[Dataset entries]
......

(** * getbiji-sync: a shallow embedding of the sync client

    The development follows the TypeScript sources:
    - [markdown.ts]: [sanitizeFilename], [resolveFilename], [bijiNoteToRawNote];
    - [api.ts]: [requestWithRetry], [fetchNotes], [fetchLinkDetail];
    - [auth.ts]: [validateRefreshToken], [refreshJwt], [decodeJwt];
    - [sync.ts]: [syncBiji];
    - [main.ts]: [triggerSync].

    JavaScript strings are sequences of UTF-16 code units, asynchronous code
    is a state-and-exception monad over the host application's world, and the
    calls the program makes to the outside are recorded in a trace. *)

From Stdlib Require Import List ZArith NArith Bool Ascii String Lia.
Import ListNotations.

Set Implicit Arguments.
Set Warnings "-register-all".

(* ------------------------------------------------------------------ *)
(** ** JavaScript strings and nullable fields *)

(** A UTF-16 code unit. *)
Definition char := N.

Definition jsstring := list char.

(** The code units of an ASCII literal. *)
Definition str (s : string) : jsstring :=
  map N_of_ascii (list_ascii_of_string s).

Definition jsstring_eq_dec : forall a b : jsstring, {a = b} + {a <> b} :=
  list_eq_dec N.eq_dec.

Definition jsstring_eqb (a b : jsstring) : bool :=
  if jsstring_eq_dec a b then true else false.

(** A property that may be absent ([undefined]), [null], or hold a value. *)
Inductive Field (A : Type) : Type :=
| Undefined
| Null
| Val (a : A).

Arguments Undefined {A}.
Arguments Null {A}.
Arguments Val {A} a.

(** Truthiness of [string | null | undefined]: only a non-empty string. *)
Definition truthy (f : Field jsstring) : bool :=
  match f with
  | Val (_ :: _) => true
  | _ => false
  end.

Definition truthyBool (f : Field bool) : bool :=
  match f with
  | Val b => b
  | _ => false
  end.

(** [a ?? d] *)
Definition nullish_or {A} (f : Field A) (d : A) : A :=
  match f with
  | Val a => a
  | _ => d
  end.

(** [a || d] on strings. *)
Definition or_else (f : Field jsstring) (d : jsstring) : jsstring :=
  match f with
  | Val (c :: s) => c :: s
  | _ => d
  end.

(** [a === b] between two nullable strings. *)
Definition strict_eq (a b : Field jsstring) : bool :=
  match a, b with
  | Undefined, Undefined => true
  | Null, Null => true
  | Val x, Val y => jsstring_eqb x y
  | _, _ => false
  end.

(** [WhiteSpace] and [LineTerminator] code units: what [\s] matches and what
    [trim] removes. *)
Definition isWhiteSpace (c : char) : bool :=
  ((9 <=? c) && (c <=? 13) || (c =? 32) || (c =? 160) || (c =? 5760)
   || (8192 <=? c) && (c <=? 8202) || (c =? 8232) || (c =? 8233)
   || (c =? 8239) || (c =? 8287) || (c =? 12288) || (c =? 65279))%N.

Fixpoint dropWhile {A} (p : A -> bool) (l : list A) : list A :=
  match l with
  | [] => []
  | x :: r => if p x then dropWhile p r else l
  end.

(** [s.trim()] *)
Definition trim (s : jsstring) : jsstring :=
  rev (dropWhile isWhiteSpace (rev (dropWhile isWhiteSpace s))).

(* ------------------------------------------------------------------ *)
(** ** markdown.ts: file names *)

(** The placeholder title, U+65E0 U+6807 U+9898. *)
Definition NO_TITLE : jsstring := [26080; 26631; 39064]%N.

(** [UNSAFE_CHARS]: slash, backslash, question mark, percent, star, colon,
    bar, double quote, angle brackets and NUL. *)
Definition isUnsafeChar (c : char) : bool :=
  ((c =? 47) || (c =? 92) || (c =? 63) || (c =? 37) || (c =? 42)
   || (c =? 58) || (c =? 124) || (c =? 34) || (c =? 60) || (c =? 62)
   || (c =? 0))%N.

(** Replacing every run of white space by one space: [inRun] tells that the
    previous code unit was white space, whose run has already produced its
    single space. *)
Fixpoint collapseWhitespace (inRun : bool) (s : jsstring) : jsstring :=
  match s with
  | [] => []
  | c :: r =>
      if isWhiteSpace c
      then (if inRun then collapseWhitespace true r
            else 32%N :: collapseWhitespace true r)
      else c :: collapseWhitespace false r
  end.

Definition sanitizeFilename (name : jsstring) : jsstring :=
  let result :=
    firstn 200
      (trim
         (dropWhile (N.eqb 46)
            (collapseWhitespace false
               (filter (fun c => negb (isUnsafeChar c)) name)))) in
  match result with
  | [] => NO_TITLE
  | _ => result
  end.

(** [resolveFilename(title, bijiId, existingBijiId?)]; the third argument is
    [Undefined] when the caller leaves it out. *)
Definition resolveFilename (title bijiId : jsstring)
    (existingBijiId : Field jsstring) : jsstring :=
  let base := sanitizeFilename (or_else (Val title) NO_TITLE) in
  if negb (strict_eq existingBijiId Undefined)
     && negb (strict_eq existingBijiId (Val bijiId))
  then base ++ str "-" ++ firstn 6 bijiId
  else base.

(** [s.replace(/p/g, repl)] for a pattern [p] that matches one code unit at a
    time and a replacement text without [$]. *)
Definition replaceEach (p : char -> bool) (repl : jsstring) (s : jsstring)
  : jsstring :=
  flat_map (fun c => if p c then repl else [c]) s.

(** The seven replacements of [escapeYamlString], in the order of the source:
    backslash, double quote, line feed, carriage return, tab, NUL, and the
    line and paragraph separators. *)
Definition escapeYamlString (value : jsstring) : jsstring :=
  let s1 := replaceEach (fun c => c =? 92)%N [92; 92]%N value in
  let s2 := replaceEach (fun c => c =? 34)%N [92; 34]%N s1 in
  let s3 := replaceEach (fun c => c =? 10)%N [92; 110]%N s2 in
  let s4 := replaceEach (fun c => c =? 13)%N [92; 114]%N s3 in
  let s5 := replaceEach (fun c => c =? 9)%N [92; 116]%N s4 in
  let s6 := replaceEach (fun c => c =? 0)%N [] s5 in
  replaceEach (fun c => (c =? 8232) || (c =? 8233))%N [] s6.

(* ------------------------------------------------------------------ *)
(** ** types.ts and the Note Normalizer *)

Record BijiTag := {
  tag_id : Field jsstring;
  tag_name : Field jsstring;
  tag_type : Field jsstring
}.

Record Attachment := {
  att_type : Field jsstring;
  att_url : Field jsstring;
  att_title : Field jsstring
}.

(** The wire record.  The declared types are plain strings and arrays; the
    fields are nullable here because the converter guards against their
    absence. *)
Record BijiNote := {
  id : Field jsstring;
  note_id : Field jsstring;
  title : Field jsstring;
  content : Field jsstring;
  body_text : Field jsstring;
  source : Field jsstring;
  note_type : Field jsstring;
  entry_type : Field jsstring;
  tags : Field (list BijiTag);
  attachments : Field (list Attachment);
  created_at : Field jsstring;
  updated_at : Field jsstring;
  edit_time : Field jsstring
}.

Record RawNote := {
  rn_id : jsstring;
  rn_title : jsstring;
  rn_content : jsstring;
  rn_tags : list jsstring;
  rn_createdAt : Field jsstring;
  rn_updatedAt : Field jsstring;
  rn_sourceUrl : Field jsstring;
  rn_noteType : Field jsstring;
  rn_entryType : Field jsstring;
  rn_origin : Field jsstring;
  rn_originalContent : Field jsstring
}.

Definition set_originalContent (r : RawNote) (c : Field jsstring) : RawNote :=
  {| rn_id := rn_id r; rn_title := rn_title r; rn_content := rn_content r;
     rn_tags := rn_tags r; rn_createdAt := rn_createdAt r;
     rn_updatedAt := rn_updatedAt r; rn_sourceUrl := rn_sourceUrl r;
     rn_noteType := rn_noteType r; rn_entryType := rn_entryType r;
     rn_origin := rn_origin r; rn_originalContent := c |}.

(** Text rendering of [markdown.ts] ([cleanHtml], [buildMarkdown]): regular
    expression rewriting whose output text no property below depends on. *)
Class Rendering := {
  cleanHtml : jsstring -> jsstring;
  buildMarkdown : RawNote -> jsstring
}.

Definition UNKNOWN : jsstring := str "unknown".
Definition SYSTEM : jsstring := str "system".

(** The names of the tags that have a name and are not of type system;
    a null or absent tag list counts as empty. *)
Definition tagNames (ts : Field (list BijiTag)) : list jsstring :=
  flat_map
    (fun t =>
       if truthy (tag_name t) && negb (strict_eq (tag_type t) (Val SYSTEM))
       then [or_else (tag_name t) []] else [])
    (nullish_or ts []).

(** [(note.attachments ?? []).find(a => a.url)?.url] *)
Definition firstUrl (atts : Field (list Attachment)) : Field jsstring :=
  match find (fun a => truthy (att_url a)) (nullish_or atts []) with
  | Some a => att_url a
  | None => Undefined
  end.

Definition bijiNoteToRawNote `{Rendering} (note : BijiNote) : option RawNote :=
  match id note with
  | Val (c :: s) =>
      let rawContent :=
        match content note with
        | Val (c0 :: s0) => c0 :: s0
        | _ => or_else (body_text note) []
        end in
      Some {| rn_id := c :: s;
              rn_title := or_else (title note) NO_TITLE;
              rn_content := cleanHtml rawContent;
              rn_tags := tagNames (tags note);
              rn_createdAt := created_at note;
              rn_updatedAt := updated_at note;
              rn_sourceUrl := firstUrl (attachments note);
              rn_noteType := Val (nullish_or (note_type note) UNKNOWN);
              rn_entryType := entry_type note;
              rn_origin := source note;
              rn_originalContent := Undefined |}
  | _ => None
  end.

(* ------------------------------------------------------------------ *)
(** ** Errors, requests and responses *)

(** Values that the program throws and catches.  [Failure] is a value thrown
    by the host (a failed request, a failed file operation): [status] is
    [err?.status], [retryAfter] is the retry-after entry of [err?.headers],
    and [tag] tells such values apart. *)
Inductive Err : Type :=
| Failure (status : option Z) (retryAfter : Field jsstring) (tag : nat)
| RefreshRejected
| TypeError
| AuthFatalError (message : string) (cause : option Err).

Definition status_of (e : Err) : option Z :=
  match e with
  | Failure st _ _ => st
  | _ => None
  end.

Definition retryAfter_of (e : Err) : Field jsstring :=
  match e with
  | Failure _ h _ => h
  | _ => Undefined
  end.

(** [err instanceof AuthFatalError] *)
Definition isAuthFatal (e : Err) : bool :=
  match e with
  | AuthFatalError _ _ => true
  | _ => false
  end.

(** Template-string coercion of a nullable string. *)
Definition toStr (f : Field jsstring) : jsstring :=
  match f with
  | Undefined => str "undefined"
  | Null => str "null"
  | Val s => s
  end.

(** The three endpoints, with the value that is URI-encoded into each. *)
Inductive Url : Type :=
| NotesUrl (since_id : jsstring)
| LinkDetailUrl (noteId : jsstring)
| RefreshUrl.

......

REQUIREMENT: Copy the lines above exactly, beginning at the line that has "rn_content := rn_content r;" and stopping after the line that has "rn_origin := rn_origin", and omit the rest.

SOLUTION TO THE EXERCISE:
  {| rn_id := rn_id r; rn_title := rn_title r; rn_content := rn_content r;
     rn_tags := rn_tags r; rn_createdAt := rn_createdAt r;
     rn_updatedAt := rn_updatedAt r; rn_sourceUrl := rn_sourceUrl r;
     rn_noteType := rn_noteType r; rn_entryType := rn_entryType r;
     rn_origin := rn_origin r; rn_originalContent := c |}.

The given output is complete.